Anda sendiri bagaimana?
Saya berusaha tenang, dan setelah bapak tersebut berhenti, saya ganti menjelaskan. Sebenarnya bapak tersebut keberatan ketika saya mau menjelaskan tetapi para ibu yang lain mencoba mempersilakan saya berbicara. “Saya minta waktu 10 menit saja untuk menjelaskan. Nanti setelah 10 menit ternyata bapak ibu masih tidak berkenan dengan penjelasan saya, maka tanpa disuruh pun saya akan pergi meninggalkan tempat ini.” kata saya dengan tenang. Dan ibu-ibu yang ada di belakang menyerukan saya untuk terus menjelaskan.
Kesempatan itu tidak saya sia-siakan. Saya kemudian membuat ilustrasi tentang kegiatan seorang suami dan istri ketika di rumah. Di waktu yang singkat itu saya uraikan kira-kira bahwa setelah dihitung, aktivitas seorang perempuan di rumah jauh lebih banyak daripada seorang bapak. Rupanya penjelasan singkat itu begitu mengena sehingga ketika waktu 10 menit sudah lewat, saya ditahan tidak boleh pulang dan diminta terus melanjutkan materi.
Dan apa yang terjadi kemudian? Bapak yang semula memprotes saya tadi bersedia mendengarkan materi saya lima jam penuh dari 3,5 tiga jam yang sudah ditentukan. Dan yang membuat surprise lagi, bapak tadi akhirnya menjadi ketua kelompok dan juru bicara di acara diskusi itu.
Di akhir acara, si bapak menanyakan kepada saya tentang latar belakang pendidikan saya. Dan dia nyaris tak percaya kalau saya tamatan IKIP di Tuban, karena dia mengira saya kuliah di Yogya atau UI. Sebelum pergi dan menjabat tangan saya, saya berikan sebuah buku.

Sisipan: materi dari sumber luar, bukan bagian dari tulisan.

(** @src main.rs:314-333 main *)
Definition desk headers (r : desk_request) : Hub St -> Hub St * Response :=
  match r with
  | DeskState => admin_console_state
  | DeskAdmit name kind => admin_console_admit headers name kind
  | DeskInvite loca name => admin_console_invite headers loca name
  | DeskPairing ttl_hours => admin_console_pairing headers ttl_hours
  | DeskJoins => admin_console_join_requests
  | DeskApprove id => admin_console_approve_join_request headers id
  | DeskDeny id => admin_console_deny_join_request headers id
  | DeskMint count ttl_hours => admin_console_mint_stock headers count ttl_hours
  end.
End router.
(* ===== verification/RouterFacts.v ===== *)
(** * What a request can do

    Every request of Router.v looks up sessions and then performs at most one
    operation of Server.v; so what Building.v proves of sequences of operations
    holds of HTTP traffic. *)

From Stdlib Require Import Ascii.
From S2P Require Import Prelude Text Net Protocol StoreApi Hub Ledger Work WorkFacts Waits.
From S2P Require Import Seats Attention AttentionFacts Chat Access Membership Joins.
From S2P Require Import Rooms Scheduler WikiTypes Memory WikiOps Attachments Server ServerFacts Building.
From S2P Require Import Queries Http Doors RouteWork RouteRooms RouteMembers.
From S2P Require Import RouteMemory RouteWiki RouteAttachments Router.

#[local] Existing Instance calm_trans.
#[local] Existing Instance calm_refl.

Section facts.
Context {St : Type} `{Unicode} `{HeaderText} `{PathText} `{Digest} `{Csprng} `{StoreBase St}
  `{IdentityStore St} `{MessageStore St} `{WorkStore St} `{CareStore St} `{RoomStore St}
  `{OperatorStore St} `{ReadStore St} `{CredentialStore St} `{AdmissionStore St}
  `{MemoryStore St} `{WikiStore St} `{HeaderValueText} `{Environment} `{AttachmentStore St}.
Implicit Types h : Hub St.
Implicit Types headers : HeaderMap.

(** ** Sequences of operations *)

Lemma run_ops_app l1 l2 h : run_ops (l1 ++ l2) h = run_ops l2 (run_ops l1 h).
Proof. apply foldl_app. Qed.

(** Only sessions were looked up. *)
Definition authed h h' : Prop := exists ts, h' = run_ops (map OpResolveSession ts) h.

#[local] Instance authed_refl : Reflexive authed.
Proof. by exists []. Qed.
#[local] Instance authed_trans : Transitive authed.
Proof.
  intros h1 h2 h3 [l1 ->] [l2 ->]. exists (l1 ++ l2). by rewrite map_app, run_ops_app.
Qed.

Lemma session_identity_authed token h : authed h (session_identity token h).1.
Proof. destruct token as [t|]; [|done]. by exists [t]. Qed.

Lemma authed_calm h h' : authed h h' -> calm h h'.
Proof.
  intros [ts ->]. revert h. induction ts as [|t ts IH]; intros h; [by split|].
  cbn. etransitivity; [|apply IH]. apply (session_identity_calm (Some t)).
Qed.

Lemma calm_writable h h' room : calm h h' -> is_writable h' room = is_writable h room.
Proof.
  intros [Hr Ho]. unfold is_writable, is_deleted, is_archived.
  by rewrite Hr, (ol_deleted _ _ Ho), (ol_home _ _ Ho).
Qed.

(** ** What a request did *)

(** Session lookups, then nothing, or one operation of which the answer is not
    that the caller is unknown. *)
Definition handled h (p : Hub St * Response) : Prop :=
  p.2.1 <> Panicked /\
  (authed h p.1 \/
   p.2.1 <> UNAUTHORIZED /\ exists h1 o, authed h h1 /\ p.1 = run_op o h1).

Lemma handled_after h h1 p : authed h h1 -> handled h1 p -> handled h p.
Proof.
  intros Ha [Hp [Hq|[Hu (h2 & o & Hq & E)]]]; (split; [done|]).
  - left. by etransitivity.
  - right. split; [done|]. exists h2, o. split; [by etransitivity|done].
Qed.

Lemma handled_quiet h code body : code <> Panicked -> handled h (h, (code, body)).
Proof. intros Hc. split; [done|by left]. Qed.

Lemma handled_refuse h code text : code <> Panicked -> handled h (h, refuse code text).
Proof. apply handled_quiet. Qed.

Lemma handled_op o h h1 (resp : Response) :
  h1 = run_op o h -> resp.1 <> Panicked -> resp.1 <> UNAUTHORIZED -> handled h (h1, resp).
Proof. intros -> Hp Hu. split; [done|]. right. split; [done|]. by exists h, o. Qed.

(** A lookup before the rest of a handler. *)
Lemma handled_let {A} (m : Hub St * A) h (k : Hub St -> A -> Hub St * Response) :
  authed h m.1 -> (forall h1 x, authed h h1 -> m = (h1, x) -> handled h1 (k h1 x)) ->
  handled h (let '(h1, x) := m in k h1 x).
Proof.
  intros Ha Hk. destruct m as [h1 x]. apply (handled_after _ h1); [done|]. by apply Hk.
Qed.

(** An operation at the end of a handler. *)
Lemma handled_last {A} o h (m : Hub St * A) (resp : A -> Response) :
  m.1 = run_op o h ->
  (forall h1 x, m = (h1, x) -> (resp x).1 <> Panicked /\ (resp x).1 <> UNAUTHORIZED) ->
  handled h (let '(h1, x) := m in (h1, resp x)).
Proof.
  intros E Hr. destruct m as [h1 x]. cbn in E. destruct (Hr h1 x eq_refl).
  by apply (handled_op o).
Qed.

(** ** Lookups *)

Lemma resolve_authority_authed admin session h : authed h (resolve_authority admin session h).1.
Proof.
  unfold resolve_authority. pose proof (session_identity_authed session h) as Ha.
  destruct (session_identity session h) as [h1 [s|]]; [|done].
  by destruct (sess_principal_id s).
Qed.

Lemma authed_pair {A B} h (m : Hub St * A) (k : Hub St -> A -> Hub St * B) :
  authed h m.1 -> (forall h1 x, authed h1 (k h1 x).1) ->
  authed h (let '(h1, x) := m in k h1 x).1.
Proof. intros Ha Hk. destruct m as [h1 x]. by etransitivity; [|apply Hk]. Qed.

Ltac authed :=
  repeat (apply authed_pair; [|intros ? ?]);
  repeat lazymatch goal with
  | |- authed _ (match ?x with _ => _ end).1 => destruct x
  end;
  first [done|apply session_identity_authed|apply resolve_authority_authed].
Lemma removed_sound id fs fs' : removed id fs fs' -> sound fs -> sound fs'.
Proof.
  intros [->| ->] [Ha Hs]; [done|].
  assert (forall q, q <> blob_path id -> entries (drop_entry (blob_path id) fs) !! q = entries fs !! q)
    as Hq by (intros q Hq; by rewrite drop_entry_lookup, decide_False).
  assert (forall id', shard_dir id' <> blob_path id) as Hne.
  { intros id'. unfold blob_path, shard_dir. differ. }
  split.
  - apply anchored_drop; [|done]. apply long_prefix. unfold blob_path, shard_dir, root.
    rewrite !length_app. cbn. lia.
  - intros id'. destruct (Hs id') as [Hm Hd]. unfold may_dir, is_dir. rewrite (Hq _ (Hne id')).
    split; [done|]. rewrite drop_entry_lookup. case_decide; [done|]. exact Hd.
Qed.

Lemma sound_anchored fs : sound fs -> anchored root fs.
Proof. by intros [Ha _]. Qed.
Lemma sound_base fs : sound fs -> anchored base fs.
Proof. intros [Ha _]. eapply anchored_prefix; [exact Ha|]. by apply prefix_app_r. Qed.

Lemma hex_digit_ok n :
  (n < 16)%N -> ascii_in 48 57 (hex_digit n) || ascii_in 97 102 (hex_digit n) = true.
Proof.
  intros Hn. unfold hex_digit, ascii_in. destruct (N.ltb_spec n 10).
  - rewrite N_ascii_embedding by lia. apply orb_true_iff. left. apply andb_true_iff.
    split; apply N.leb_le; lia.
  - rewrite N_ascii_embedding by lia. apply orb_true_iff. right. apply andb_true_iff.
    split; apply N.leb_le; lia.
Qed.
(** A loop whose i-th round goes from the i-th tree to the next. *)
Lemma leads_for_each {A} (f : A -> Io unit) (state : list A -> Files) (l : list A) : forall done,
  (forall d x rest, done ++ l = d ++ x :: rest -> leads (f x) (state d) tt (state (d ++ [x]))) ->
  leads (for_each f l) (state done) tt (state (done ++ l)).
Proof.
  induction l as [|x l IH]; intros dn Hf; [by rewrite app_nil_r|]. cbn.
  eapply leads_bind; [by apply (Hf dn x l)|]. rewrite (app_assoc dn [x] l : dn ++ x :: l = _).
  apply IH. intros d y rest E. apply (Hf d y rest). by rewrite <- E, <- app_assoc.
Qed.

(** ** Modes *)

Lemma readonly_of_ldiff mode : readonly (readonly_mode true mode) = true.
Proof.
  unfold readonly, readonly_mode. apply N.eqb_eq. apply N.bits_inj. intros i.
  rewrite N.land_spec, N.ldiff_spec, N.bits_0. by destruct (N.testbit mode i), (N.testbit WRITE_BITS i).
Qed.

Lemma owner_write_of_lor mode : owner_write (readonly_mode false mode) = true.
Proof. unfold owner_write, readonly_mode. by rewrite N.lor_spec, orb_comm. Qed.

Lemma readonly_mode_twice ro mode : readonly_mode ro (readonly_mode ro mode) = readonly_mode ro mode.
Proof.
  unfold readonly_mode. destruct ro.
  - apply N.bits_inj. intros i. rewrite !N.ldiff_spec. by destruct (N.testbit mode i), (N.testbit WRITE_BITS i).
  - by rewrite <- N.lor_assoc, N.lor_diag.
Qed.

Definition remode_entry (ro : bool) (e : Entry) : Entry :=
  match e with
  | Dir mode => Dir (readonly_mode ro mode)
  | Reg mode data => Reg (readonly_mode ro mode) data
  | e => e
  end.

Lemma remode_entry_twice ro e : remode_entry ro (remode_entry ro e) = remode_entry ro e.
Proof. destruct e; cbn; by rewrite ?readonly_mode_twice. Qed.

(** The tree with the modes of a part of it set. *)
Definition remode (ro : bool) (Q : Path -> bool) (fs : Files) : Files :=
  with_entries (map_imap (fun p e => Some (if Q p then remode_entry ro e else e)) (entries fs)) fs.
(** The tree without a part of it. *)
Definition clear (Q : Path -> bool) (fs : Files) : Files :=
  with_entries (filter (fun e => Q e.1 = false) (entries fs)) fs.

Lemma files_eq (fs fs' : Files) :
  (forall p, entries fs !! p = entries fs' !! p) -> temp_counter fs = temp_counter fs' -> fs = fs'.
Proof.
  destruct fs as [es n], fs' as [es' n']. cbn. intros Hp ->. f_equal. by apply map_eq.
Qed.

Section trees.
Implicit Types (fs : Files) (Q : Path -> bool) (ro : bool) (p d : Path).

Lemma remode_lookup ro Q fs p :
  entries (remode ro Q fs) !! p = (if Q p then remode_entry ro else id) <$> entries fs !! p.
Proof. cbn. rewrite map_lookup_imap. destruct (entries fs !! p); cbn; by destruct (Q p). Qed.

Lemma remode_is_Some ro Q fs p : is_Some (entries (remode ro Q fs) !! p) <-> is_Some (entries fs !! p).
Proof. rewrite remode_lookup. apply fmap_is_Some. Qed.

Lemma remode_is_dir ro Q fs p : is_dir (remode ro Q fs) p <-> is_dir fs p.
Proof.
  unfold is_dir. rewrite remode_lookup. destruct (entries fs !! p) as [e|]; cbn; [|naive_solver].
  destruct (Q p), e; cbn; split; intros [m Em]; simplify_eq; by eexists.
Qed.

Lemma remode_closed ro Q fs : closed fs -> closed (remode ro Q fs).
Proof. intros Hc p x Hs%remode_is_Some%Hc. by rewrite remode_is_dir. Qed.

Lemma remode_anchored ro Q fs d : anchored d fs -> anchored d (remode ro Q fs).
Proof. intros Ha q Hq Hne. by apply remode_is_dir, Ha. Qed.

Lemma remode_remode ro Q Q' fs : remode ro Q' (remode ro Q fs) = remode ro (fun p => Q p || Q' p) fs.
Proof.
  apply files_eq; [|done]. intros p. rewrite !remode_lookup.
  destruct (entries fs !! p) as [e|]; [|by destruct (Q p), (Q' p)].
  destruct (Q p), (Q' p); cbn; by rewrite ?remode_entry_twice.
Qed.

Lemma remode_ext ro Q Q' fs :
  (forall p, is_Some (entries fs !! p) -> Q p = Q' p) -> remode ro Q fs = remode ro Q' fs.
Proof.
  intros Hq. apply files_eq; [|done]. intros p. rewrite !remode_lookup.
  destruct (entries fs !! p) as [e|] eqn:E; [|by destruct (Q p), (Q' p)]. by rewrite Hq by by rewrite E.
Qed.

Lemma clear_lookup Q fs p : entries (clear Q fs) !! p = if Q p then None else entries fs !! p.
Proof.
  cbn. destruct (Q p) eqn:E.
  - apply map_lookup_filter_None_2. right. intros e _. cbn. congruence.
  - destruct (entries fs !! p) eqn:Ep.
    + by apply map_lookup_filter_Some_2.
    + apply map_lookup_filter_None_2. by left.
Qed.

Lemma clear_ext Q Q' fs :
  (forall p, is_Some (entries fs !! p) -> Q p = Q' p) -> clear Q fs = clear Q' fs.
Proof.
  intros Hq. apply files_eq; [|done]. intros p. rewrite !clear_lookup.
  destruct (entries fs !! p) as [e|] eqn:E; [|by destruct (Q p), (Q' p)]. by rewrite Hq by by rewrite E.
Qed.

Lemma clear_clear Q Q' fs : clear Q' (clear Q fs) = clear (fun p => Q p || Q' p) fs.
Proof.
  apply files_eq; [|done]. intros p. rewrite !clear_lookup. by destruct (Q p), (Q' p).
Qed.

Lemma drop_entry_clear p fs : drop_entry p fs = clear (fun q => bool_decide (q = p)) fs.
Proof.
  apply files_eq; [|done]. intros q. rewrite drop_entry_lookup, clear_lookup.
  by case_decide; case_bool_decide.
Qed.

(** A whole subtree may go. *)
Lemma clear_closed Q fs :
  (forall p x, Q p = true -> Q (p ++ [x]) = true) -> closed fs -> closed (clear Q fs).
Proof.
  intros Hq Hc p x. rewrite clear_lookup. destruct (Q (p ++ [x])) eqn:E; [by intros []|].
  intros [->|[m Em]]%Hc; [by left|]. right. exists m. rewrite clear_lookup.
  destruct (Q p) eqn:Ep; [|done]. by rewrite Hq in E.
Qed.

Bagaimana tanggapan keluarga besar ketika Anda memilih menjadi aktivis?
Tentu saja menentang. Maunya selesai kuliah saya diminta jadi pegawai negeri, menikah dan merawat anak di rumah. Mereka kan tidak tahu apa itu LSM atau dunia pergerakan. Soal keluarga ini saya pernah punya cerita yang cukup dramatis.
Apa itu?
Suatu ketika saya berada di sebuah lokalisasi PSK di Tuban untuk melakukan pedampingan pada seorang PSK yang saat itu mendapat masalah. Entah mungkin lagi apes, ketika saya berjalan di kompleks tersebut ada seorang tetangga desa berjalan menggandeng dua orang PSK. Semula saya biasa saja. Tapi apa yang terjadi, ketika pulang ke desa, ia menyebarkan berita kalau saya jadi PSK. Gemparlah desa waktu itu. Berita tersebut tentu membuat malu keluarga. Maklum, keluarga besar kami adalah penganut agama yang taat. Malam itu juga saya ditelepon kakak dan dipaksa pulang saat itu juga.

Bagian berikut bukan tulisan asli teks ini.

Lemma string_app_inj_r (a b t : string) : a +:+ t = b +:+ t -> a = b.
Proof.
  revert b. induction a as [|c a IH]; intros [|c' b] E.
  - done.
  - apply (f_equal String.length) in E. rewrite !string_length_app in E. cbn in E. lia.
  - apply (f_equal String.length) in E. rewrite !string_length_app in E. cbn in E. lia.
  - injection E as -> E. f_equal. by apply IH.
Qed.

Lemma tmp_name_inj n m : tmp_name n = tmp_name m -> n = m.
Proof.
  unfold tmp_name. intros E. apply (inj (String.append _)) in E.
  by apply string_app_inj_r, suffix_inj in E.
Qed.

Lemma own_staging n : own_name (staging_name n) = true.
Proof. unfold own_name, staging_name. rewrite starts_with_app. by rewrite !orb_true_r. Qed.
Lemma own_tmp n : own_name (tmp_name n) = true.
Proof. unfold own_name, tmp_name. rewrite starts_with_app. by rewrite !orb_true_r. Qed.
Lemma own_version : own_name VERSION = true.
Proof. done. Qed.

Lemma touched_own x r : own_name x = true -> touched (root ++ x :: r) = true.
Proof. intros Hx. unfold touched. by rewrite strip_path_app. Qed.

Lemma touched_under x p : own_name x = true -> under (root ++ [x]) p = true -> touched p = true.
Proof. intros Hx [r ->]%under_true. rewrite <- app_assoc. by apply touched_own. Qed.

Lemma touched_prefix p : p `prefix_of` root -> touched p = false.
Proof.
  intros [r Er]. unfold touched. destruct (strip_path root p) as [q|] eqn:E; [|done].
  apply strip_path_Some in E. destruct q as [|x q]; [done|]. exfalso.
  apply (f_equal length) in E. rewrite Er, !length_app in E. cbn in E. lia.
Qed.

#[local] Instance untouched_preorder : PreOrder untouched.
Proof.
  split; [by intros fs p _; left|]. intros a b c Hab Hbc p Hp.
  destruct (Hbc p Hp) as [->|[-> Hn]]; [by apply Hab|].
  destruct (Hab root Hp) as [E|E]; [|by right]. right. split; [done|congruence].
Qed.

(** ** Between two steps of an install *)

Variable fs0 : Files.

(** The directory is there, and the names from [k] on are free. *)
Record inside k fs : Prop := {
  in_ready : ready fs;
  in_root : is_dir fs root;
  in_counter : temp_counter fs = k;
  in_frame : untouched fs0 fs;
}.

(** A name below which an install may work when [k] names were given. *)
Definition workable k x : Prop := x = VERSION \/ exists j, (j < k)%N /\ x = staging_name j.

Lemma workable_own k x : workable k x -> own_name x = true.
Proof. intros [->|(j & _ & ->)]; [apply own_version|apply own_staging]. Qed.

Lemma names_differ k x n :
  workable k x -> (k <= n)%N ->
  x <> staging_name n /\ x <> tmp_name n /\ x <> "current"%string /\ x <> lock_name.
Proof.
  intros [->|(j & Hj & ->)] Hn; [done|]. split_and!; [|done..].
  intros ->%staging_name_inj. lia.
Qed.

Dengan terpaksa di hari yang masih gelap saya pulang, dan begitu masuk rumah semua saudara menangis. Saya diminta mengenakan jarit sebatas dada, dipukuli, kemudian dibacakan ayat-ayat suci sambil dimandiin air kembang. Semua keluarga besar saya mengira saya sudah sesat sehingga sampai menjadi PSK! Saya diam saja, soalnya percuma juga membela diri dalam suasana seperti itu.
Beruntung, keesokan harinya saya minta Mas Sulamul Hadi, yang kini jadi suami saya, supaya pura-pura mengaku sebagai dosen saya dan datang ke rumah untuk menjelaskan bahwa di lokalisasi PSK tersebut saya memang benar-benar dalam tugas pendampingan. Syukurlah, Mas Hadi berhasil meyakinkan keluarga.